* [EXERCISE] Once the line containing "lambda: None *)" is located, output it and every line after it through the end of the records, exactly as written and nothing else.
+++ GIVEN RECORDS +++
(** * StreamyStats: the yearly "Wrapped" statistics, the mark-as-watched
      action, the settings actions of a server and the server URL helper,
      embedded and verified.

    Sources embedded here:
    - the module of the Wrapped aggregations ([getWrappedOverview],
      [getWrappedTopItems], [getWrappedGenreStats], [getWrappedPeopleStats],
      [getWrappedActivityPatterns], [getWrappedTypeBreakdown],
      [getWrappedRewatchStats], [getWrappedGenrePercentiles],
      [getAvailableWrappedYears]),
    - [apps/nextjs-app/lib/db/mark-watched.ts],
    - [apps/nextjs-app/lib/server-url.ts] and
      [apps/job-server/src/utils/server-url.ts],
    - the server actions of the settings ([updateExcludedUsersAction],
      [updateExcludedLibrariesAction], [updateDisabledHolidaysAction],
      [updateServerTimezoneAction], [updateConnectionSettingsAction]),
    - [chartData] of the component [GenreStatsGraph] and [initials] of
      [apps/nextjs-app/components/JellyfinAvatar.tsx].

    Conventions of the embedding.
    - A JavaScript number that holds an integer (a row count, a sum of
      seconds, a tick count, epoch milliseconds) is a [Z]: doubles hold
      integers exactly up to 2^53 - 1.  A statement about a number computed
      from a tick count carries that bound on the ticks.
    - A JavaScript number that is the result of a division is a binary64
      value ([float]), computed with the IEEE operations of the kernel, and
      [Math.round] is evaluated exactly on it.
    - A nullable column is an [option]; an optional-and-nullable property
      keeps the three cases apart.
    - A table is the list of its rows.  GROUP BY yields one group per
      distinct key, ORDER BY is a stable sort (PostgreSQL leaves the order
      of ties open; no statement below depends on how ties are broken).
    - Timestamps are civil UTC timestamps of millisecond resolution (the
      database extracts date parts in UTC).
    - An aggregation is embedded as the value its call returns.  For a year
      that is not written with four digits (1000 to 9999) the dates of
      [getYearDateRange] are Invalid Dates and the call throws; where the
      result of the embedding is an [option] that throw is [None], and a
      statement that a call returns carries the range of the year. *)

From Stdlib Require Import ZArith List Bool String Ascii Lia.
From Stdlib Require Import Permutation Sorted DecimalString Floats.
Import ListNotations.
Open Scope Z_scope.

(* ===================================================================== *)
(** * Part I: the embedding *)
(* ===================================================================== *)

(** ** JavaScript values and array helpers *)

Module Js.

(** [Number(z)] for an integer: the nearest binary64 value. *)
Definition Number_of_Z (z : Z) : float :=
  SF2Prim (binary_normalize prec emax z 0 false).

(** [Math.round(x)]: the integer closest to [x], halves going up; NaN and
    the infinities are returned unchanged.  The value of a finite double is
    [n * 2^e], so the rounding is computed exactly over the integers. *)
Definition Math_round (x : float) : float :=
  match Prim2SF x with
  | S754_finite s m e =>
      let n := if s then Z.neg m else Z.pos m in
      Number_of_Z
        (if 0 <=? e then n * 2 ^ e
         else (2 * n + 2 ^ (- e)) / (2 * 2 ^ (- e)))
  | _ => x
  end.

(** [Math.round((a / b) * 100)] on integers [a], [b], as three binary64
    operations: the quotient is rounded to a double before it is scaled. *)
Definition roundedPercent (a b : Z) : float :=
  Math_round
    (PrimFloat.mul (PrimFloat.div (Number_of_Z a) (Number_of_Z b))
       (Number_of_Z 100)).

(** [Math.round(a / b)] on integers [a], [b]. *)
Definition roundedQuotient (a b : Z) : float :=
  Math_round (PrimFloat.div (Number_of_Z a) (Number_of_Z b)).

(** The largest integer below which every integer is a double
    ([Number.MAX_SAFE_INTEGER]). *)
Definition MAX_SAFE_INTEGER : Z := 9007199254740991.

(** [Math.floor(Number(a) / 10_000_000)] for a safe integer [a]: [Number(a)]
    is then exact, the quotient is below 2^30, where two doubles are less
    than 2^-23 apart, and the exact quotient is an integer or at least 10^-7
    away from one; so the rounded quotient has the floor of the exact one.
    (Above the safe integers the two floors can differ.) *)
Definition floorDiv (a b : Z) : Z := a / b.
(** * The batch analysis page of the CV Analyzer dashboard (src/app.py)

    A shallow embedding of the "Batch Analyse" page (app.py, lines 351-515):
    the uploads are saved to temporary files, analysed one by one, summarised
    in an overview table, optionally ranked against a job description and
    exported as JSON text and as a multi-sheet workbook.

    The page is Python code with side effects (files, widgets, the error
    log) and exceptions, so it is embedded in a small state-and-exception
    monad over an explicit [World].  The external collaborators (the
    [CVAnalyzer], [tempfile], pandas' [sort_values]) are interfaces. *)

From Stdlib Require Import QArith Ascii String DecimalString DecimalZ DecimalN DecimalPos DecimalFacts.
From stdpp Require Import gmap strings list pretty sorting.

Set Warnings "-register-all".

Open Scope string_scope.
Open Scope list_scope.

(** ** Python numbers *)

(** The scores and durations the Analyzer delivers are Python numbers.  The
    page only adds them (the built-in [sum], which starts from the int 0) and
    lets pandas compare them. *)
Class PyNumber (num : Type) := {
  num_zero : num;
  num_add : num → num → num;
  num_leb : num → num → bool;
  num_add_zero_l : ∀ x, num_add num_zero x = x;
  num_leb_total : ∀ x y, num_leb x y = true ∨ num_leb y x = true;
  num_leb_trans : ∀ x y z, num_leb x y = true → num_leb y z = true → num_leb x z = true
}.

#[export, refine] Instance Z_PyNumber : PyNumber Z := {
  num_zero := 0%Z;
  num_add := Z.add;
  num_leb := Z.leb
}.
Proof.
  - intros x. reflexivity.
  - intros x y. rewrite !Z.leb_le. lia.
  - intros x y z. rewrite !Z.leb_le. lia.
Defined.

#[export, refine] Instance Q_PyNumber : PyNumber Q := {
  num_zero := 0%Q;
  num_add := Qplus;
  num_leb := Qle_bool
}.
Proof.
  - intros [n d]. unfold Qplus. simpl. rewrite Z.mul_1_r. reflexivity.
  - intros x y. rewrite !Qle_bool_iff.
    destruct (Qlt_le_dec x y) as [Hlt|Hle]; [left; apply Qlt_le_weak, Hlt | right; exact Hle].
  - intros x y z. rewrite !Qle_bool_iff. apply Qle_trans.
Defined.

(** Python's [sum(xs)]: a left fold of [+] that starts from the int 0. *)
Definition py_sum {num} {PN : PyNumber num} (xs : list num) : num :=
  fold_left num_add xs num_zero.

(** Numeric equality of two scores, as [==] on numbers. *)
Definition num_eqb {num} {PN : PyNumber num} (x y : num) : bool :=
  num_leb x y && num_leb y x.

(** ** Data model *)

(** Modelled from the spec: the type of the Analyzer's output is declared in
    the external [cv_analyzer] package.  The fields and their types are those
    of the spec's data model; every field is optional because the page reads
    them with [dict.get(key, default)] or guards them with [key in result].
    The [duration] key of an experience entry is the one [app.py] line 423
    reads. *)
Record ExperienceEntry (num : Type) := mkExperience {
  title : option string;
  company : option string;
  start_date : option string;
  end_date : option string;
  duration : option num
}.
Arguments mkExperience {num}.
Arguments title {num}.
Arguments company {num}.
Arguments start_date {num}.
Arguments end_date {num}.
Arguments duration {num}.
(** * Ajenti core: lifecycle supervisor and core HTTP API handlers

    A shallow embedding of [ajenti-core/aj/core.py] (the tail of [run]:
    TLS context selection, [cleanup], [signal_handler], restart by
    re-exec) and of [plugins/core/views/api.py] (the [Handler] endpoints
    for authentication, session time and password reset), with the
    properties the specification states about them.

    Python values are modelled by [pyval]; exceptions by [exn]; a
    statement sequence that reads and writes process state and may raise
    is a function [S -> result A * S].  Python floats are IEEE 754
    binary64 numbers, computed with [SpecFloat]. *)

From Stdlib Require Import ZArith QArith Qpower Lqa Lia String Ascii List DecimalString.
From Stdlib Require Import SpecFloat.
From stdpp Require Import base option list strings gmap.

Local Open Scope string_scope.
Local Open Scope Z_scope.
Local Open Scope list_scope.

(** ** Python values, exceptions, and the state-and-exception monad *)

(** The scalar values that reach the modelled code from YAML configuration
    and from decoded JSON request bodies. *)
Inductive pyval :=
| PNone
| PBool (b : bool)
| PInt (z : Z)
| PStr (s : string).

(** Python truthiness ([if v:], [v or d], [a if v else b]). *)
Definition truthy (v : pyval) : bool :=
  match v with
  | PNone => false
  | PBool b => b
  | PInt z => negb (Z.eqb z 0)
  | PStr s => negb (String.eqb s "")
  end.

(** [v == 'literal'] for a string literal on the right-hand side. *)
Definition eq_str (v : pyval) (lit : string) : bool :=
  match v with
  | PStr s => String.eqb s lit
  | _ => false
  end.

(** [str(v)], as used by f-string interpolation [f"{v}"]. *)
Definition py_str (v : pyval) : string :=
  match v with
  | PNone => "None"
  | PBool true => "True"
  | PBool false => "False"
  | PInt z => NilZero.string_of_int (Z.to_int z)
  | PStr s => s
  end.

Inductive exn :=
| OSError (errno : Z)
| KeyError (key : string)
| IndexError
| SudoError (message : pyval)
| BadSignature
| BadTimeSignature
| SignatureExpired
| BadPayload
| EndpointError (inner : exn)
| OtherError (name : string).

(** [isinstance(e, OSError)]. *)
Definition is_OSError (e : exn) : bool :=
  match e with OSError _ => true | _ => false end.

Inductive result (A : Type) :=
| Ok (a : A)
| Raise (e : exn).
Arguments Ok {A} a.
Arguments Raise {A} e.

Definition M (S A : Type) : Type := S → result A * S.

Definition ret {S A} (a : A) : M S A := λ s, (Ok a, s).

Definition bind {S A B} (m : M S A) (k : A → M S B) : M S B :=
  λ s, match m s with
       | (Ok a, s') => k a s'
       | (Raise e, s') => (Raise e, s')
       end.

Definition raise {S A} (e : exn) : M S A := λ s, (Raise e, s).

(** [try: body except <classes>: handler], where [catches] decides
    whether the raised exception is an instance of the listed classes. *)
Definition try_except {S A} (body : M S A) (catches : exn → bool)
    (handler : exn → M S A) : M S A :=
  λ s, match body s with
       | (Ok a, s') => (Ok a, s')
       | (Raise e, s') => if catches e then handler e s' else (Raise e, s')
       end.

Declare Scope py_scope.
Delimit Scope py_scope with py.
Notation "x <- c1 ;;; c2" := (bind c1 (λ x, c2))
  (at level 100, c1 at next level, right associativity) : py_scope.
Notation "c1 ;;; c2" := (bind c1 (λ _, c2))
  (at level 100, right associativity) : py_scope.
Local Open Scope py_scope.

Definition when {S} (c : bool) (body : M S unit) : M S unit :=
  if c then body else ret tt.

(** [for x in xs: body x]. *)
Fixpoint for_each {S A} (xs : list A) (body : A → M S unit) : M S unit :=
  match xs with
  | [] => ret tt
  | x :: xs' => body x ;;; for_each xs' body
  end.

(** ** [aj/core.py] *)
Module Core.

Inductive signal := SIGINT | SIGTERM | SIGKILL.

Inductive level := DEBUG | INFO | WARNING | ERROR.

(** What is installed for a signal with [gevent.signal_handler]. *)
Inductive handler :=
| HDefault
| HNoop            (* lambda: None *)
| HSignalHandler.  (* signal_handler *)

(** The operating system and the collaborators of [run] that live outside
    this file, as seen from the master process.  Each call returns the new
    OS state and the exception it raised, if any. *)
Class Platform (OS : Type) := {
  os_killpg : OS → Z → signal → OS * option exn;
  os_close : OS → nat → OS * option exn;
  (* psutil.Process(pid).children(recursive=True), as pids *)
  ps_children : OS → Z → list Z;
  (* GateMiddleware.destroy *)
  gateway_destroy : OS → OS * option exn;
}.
+++
* [ANSWER FOR THIS EXERCISE]
| HNoop            (* lambda: None *)
| HSignalHandler.  (* signal_handler *)

(** The operating system and the collaborators of [run] that live outside
    this file, as seen from the master process.  Each call returns the new
    OS state and the exception it raised, if any. *)
Class Platform (OS : Type) := {
  os_killpg : OS → Z → signal → OS * option exn;
  os_close : OS → nat → OS * option exn;
  (* psutil.Process(pid).children(recursive=True), as pids *)
  ps_children : OS → Z → list Z;
  (* GateMiddleware.destroy *)
  gateway_destroy : OS → OS * option exn;
}.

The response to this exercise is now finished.